Он тоже пробует свое творение.
– Да, очень даже ничего. Я старался.
Я млею от него, его заботы и приготовленной еды.
– Ну, давай выпьем за этот прекрасный вечер, – произносит он с набитым ртом, поднимая бокал.
– Спасибо тебе за все, Ал. За этот волшебный вечер, который ты для меня устроил.
Звон бокалов разносится по гостиной.
– Ну а теперь третий соус – ягодный, пикантный, сделанный с любовью.
– Очень похоже, – замечаю я, потому что этот соус ярко-красный, густой, с кусочками ягод.
И, зачерпнув очередным крекером, я кладу его в рот. Сладковато-острый вкус попадает на язык. Нежный, но при этом изысканный и многогранный. Я закрываю глаза от наслаждения.
– Это мой фаворит, он – само совершенство, – говорю я, смакуя его во рту.
И только потом, открыв глаза, вижу, как Ал, не отрываясь, смотрит на меня.
– Что? Я измазалась? – спрашиваю я, широко улыбаясь.
– Нет, просто я не видел ничего прекраснее, чем твое лицо, когда ты ешь.
– Ну хватит, ты меня смущаешь, – наигранно жалобным голосом произношу я.
– Ладно, постараюсь не смущать.
Он огибает стол и подходит ко мне. Смотрит прямо в мои распахнутые глаза, притягивает меня к себе и впивается в горящие губы. Это самое превосходное сочетание на свете – его губ, моих губ и островатого ягодного соуса. Все кружится в голове, словно я падаю в небо, в звездное, ясное небо. Я запускаю ладони в его волосы, мягкие и податливые, приоткрываю рот, пуская его в себя, и мы сливаемся в едином, всепоглощающем поцелуе. Не знаю, как было у вас, но это мой первый настоящий поцелуй, полный любви и страсти. Поцелуй, от которого наши тела искрятся и источают все двести двадцать вольт, а то и больше. Я могу жалеть о многом, что не успела сделать в своей жизни, чего не успела ощутить или сказать. Но только в эту секунду, безропотно, безусловно отдаваясь другому человеку, понимаю, чего бы лишилась, не будь у меня этого второго шанса. За свою короткую жизнь я не успела узнать ни страсти, ни любви, ни даже настоящего поцелуя. И теперь, здесь и сейчас, в теле другой девушки, ловлю эти мгновения, впитывая их в себя, как цветок наслаждается живительной влагой дождя.

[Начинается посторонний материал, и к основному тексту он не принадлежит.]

(** * PgOkache dashboard client: a shallow embedding of [frontend/src/App.tsx]

    The development follows the TypeScript source top to bottom: the JSON
    values the client receives, the entity records it declares, the pure
    helpers ([pgMajorVersion], [pgConfigName], [formatNumber], [formatMs]),
    the loaders that index fetched lists by instance, the request handlers
    and their error reporting, and the values the view derives from the
    state.  React state is a record threaded through the handlers; an HTTP
    exchange is an explicit [response] argument. *)

From Stdlib Require Import ZArith QArith Lqa Sorting.Sorted Ascii.
From stdpp Require Import list gmap strings pretty.

Local Open Scope string_scope.
Local Open Scope Z_scope.

#[local] Set Warnings "-register-all".

(** ** JavaScript values *)

(** A parameter or field typed [T | null | undefined]. *)
Inductive optional (A : Type) : Type :=
| Undefined
| Null
| Value (a : A).
Arguments Undefined {A}.
Arguments Null {A}.
Arguments Value {A} a.

(** [x ?? y] *)
Definition nullish {A : Type} (x y : optional A) : optional A :=
  match x with
  | Value a => Value a
  | _ => y
  end.

(** [!x] for an optional integer: [undefined], [null] and [0] are falsy. *)
Definition falsy (x : optional Z) : bool :=
  match x with
  | Value v => v =? 0
  | _ => true
  end.

(** A value produced by [JSON.parse].  Numbers are the finite ones JSON can
    write down; an object keeps its members in document order. *)
Inductive json : Type :=
| JNull
| JBool (b : bool)
| JNum (q : Q)
| JStr (s : string)
| JArr (items : list json)
| JObj (members : list (string * json)).

(** Member lookup as [JSON.parse] resolves it: the last occurrence of a
    repeated key wins. *)
Definition member (key : string) (members : list (string * json)) : option json :=
  fold_left (fun found kv => if String.eqb (fst kv) key then Some (snd kv) else found)
            members None.

(** [body.detail] on a parsed body.  Only objects carry the member; reading
    it off a string, number, boolean or array gives [undefined] ([None]). *)
Definition detailField (body : json) : option json :=
  match body with
  | JObj members => member "detail" members
  | _ => None
  end.
(** * TIMEPASS_BUDDY: the numerical scripts, embedded and verified

    The repository is a handful of independent Python scripts; each one
    evaluates a closed formula on Python floats and numpy arrays.  This file
    embeds four of their functions

      - [calculate_hhi]                     (Herfindahl-Hirschman Index)
      - [macaulay_duration]                 (MacD.py)
      - [simulate_transverse_expansion]     (SpaceCharge_Beam_Expansion.py)
      - [calculate_relativistic_properties] (relativistic energy and momentum)

    together with the example driver of the space-charge script.

    Every function is written once, over an interface [Arith] of the float
    operations the source uses, and read at two instances:

      - [Exact]    : the real numbers, i.e. the formulas without rounding;
      - [Binary64] : IEEE-754 binary64, the type Python and numpy compute
                     with, through Rocq's primitive floats.

    Properties of all inputs are proved at [Exact] (or for every instance,
    when they do not depend on the arithmetic); [Binary64] runs the code on
    concrete inputs and shows where rounding and overflow depart from the
    formulas. *)

From Stdlib Require Import Reals RList Lra Lia ZArith Bool String List Sorted.
From Stdlib Require Import Permutation.
From Stdlib Require Import Floats.
Import ListNotations.

Set Implicit Arguments.
#[local] Set Warnings "-inexact-float".

(** ** Python outcomes *)

(** The exceptions the embedded code can raise. *)
Inductive exn : Type :=
| ValueError (msg : string)
| ZeroDivisionError
| OverflowError.

(** What evaluating a Python expression gives: a value, a raised exception,
    or a value outside this development ([Unmodelled]: a complex number, or a
    call of the C library's [pow] that the binary64 instance does not
    compute). *)
Inductive result (A : Type) : Type :=
| Ok (a : A)
| Raise (e : exn)
| Unmodelled (why : string).

Arguments Raise {A} e.
Arguments Unmodelled {A} why.

Definition bind {A B : Type} (r : result A) (k : A -> result B) : result B :=
  match r with
  | Ok a => k a
  | Raise e => Raise e
  | Unmodelled w => Unmodelled w
  end.

Notation "x <- r ;; k" := (bind r (fun x => k))
  (at level 61, r at next level, right associativity).

(** The loop [for x in xs: ys.append(f x)], stopping at the first exception. *)
Fixpoint map_result {A B : Type} (f : A -> result B) (xs : list A)
  : result (list B) :=
  match xs with
  | [] => Ok []
  | x :: xs' => y <- f x ;; ys <- map_result f xs' ;; Ok (y :: ys)
  end.

(** ** Decimal literals

    A literal of the source is kept as written; each instance gives it its
    value.  [1.602176634e-19] is mantissa [1602176634], exponent [-28]. *)
Module Lit.

Inductive t : Set := Dec (d : Decimal.decimal).

Definition of_number (n : Number.number) : option t :=
  match n with
  | Number.Decimal d => Some (Dec d)
  | Number.Hexadecimal _ => None
  end.

Definition to_number (l : t) : Number.number :=
  match l with Dec d => Number.Decimal d end.

(** The digits of the literal, read as one integer. *)
Definition mantissa (l : t) : Z :=
  match l with
  | Dec (Decimal.Decimal i f) | Dec (Decimal.DecimalExp i f _) =>
      Z.of_int (Decimal.app_int i f)
  end.

(** The power of ten that scales [mantissa]. *)
Definition exponent (l : t) : Z :=
  match l with
  | Dec (Decimal.Decimal _ f) => - Z.of_nat (Decimal.nb_digits f)
  | Dec (Decimal.DecimalExp _ f e) =>
      Z.of_int e - Z.of_nat (Decimal.nb_digits f)
  end.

Он прерывает поцелуй первым и делает небольшой шаг в сторону.
– Все хорошо? – спрашивает, как-то смущаясь.
– Да, – отвечаю я, теребя салфетку в руке.
«Надо успокоиться. И положить эту салфетку на стол. И вообще, зачем она в моей руке?» – думаю я, пытаясь остыть и отвлечься. Альберт словно слышит мои мысли – аккуратно вытаскивает салфетку из моих пальцев, кладет на стол и прижимается губами к моей руке.
«Откуда, откуда эта безграничная нежность?» – задыхаясь от странного ощущения с замиранием сердца думаю я, наблюдая, как губы Альберта прикасаются к каждому сантиметру моей кожи. Я не знаю (или знаю), к чему это все ведет. И тогда-то страх, в такой неподходящий момент, пробирается в мысли.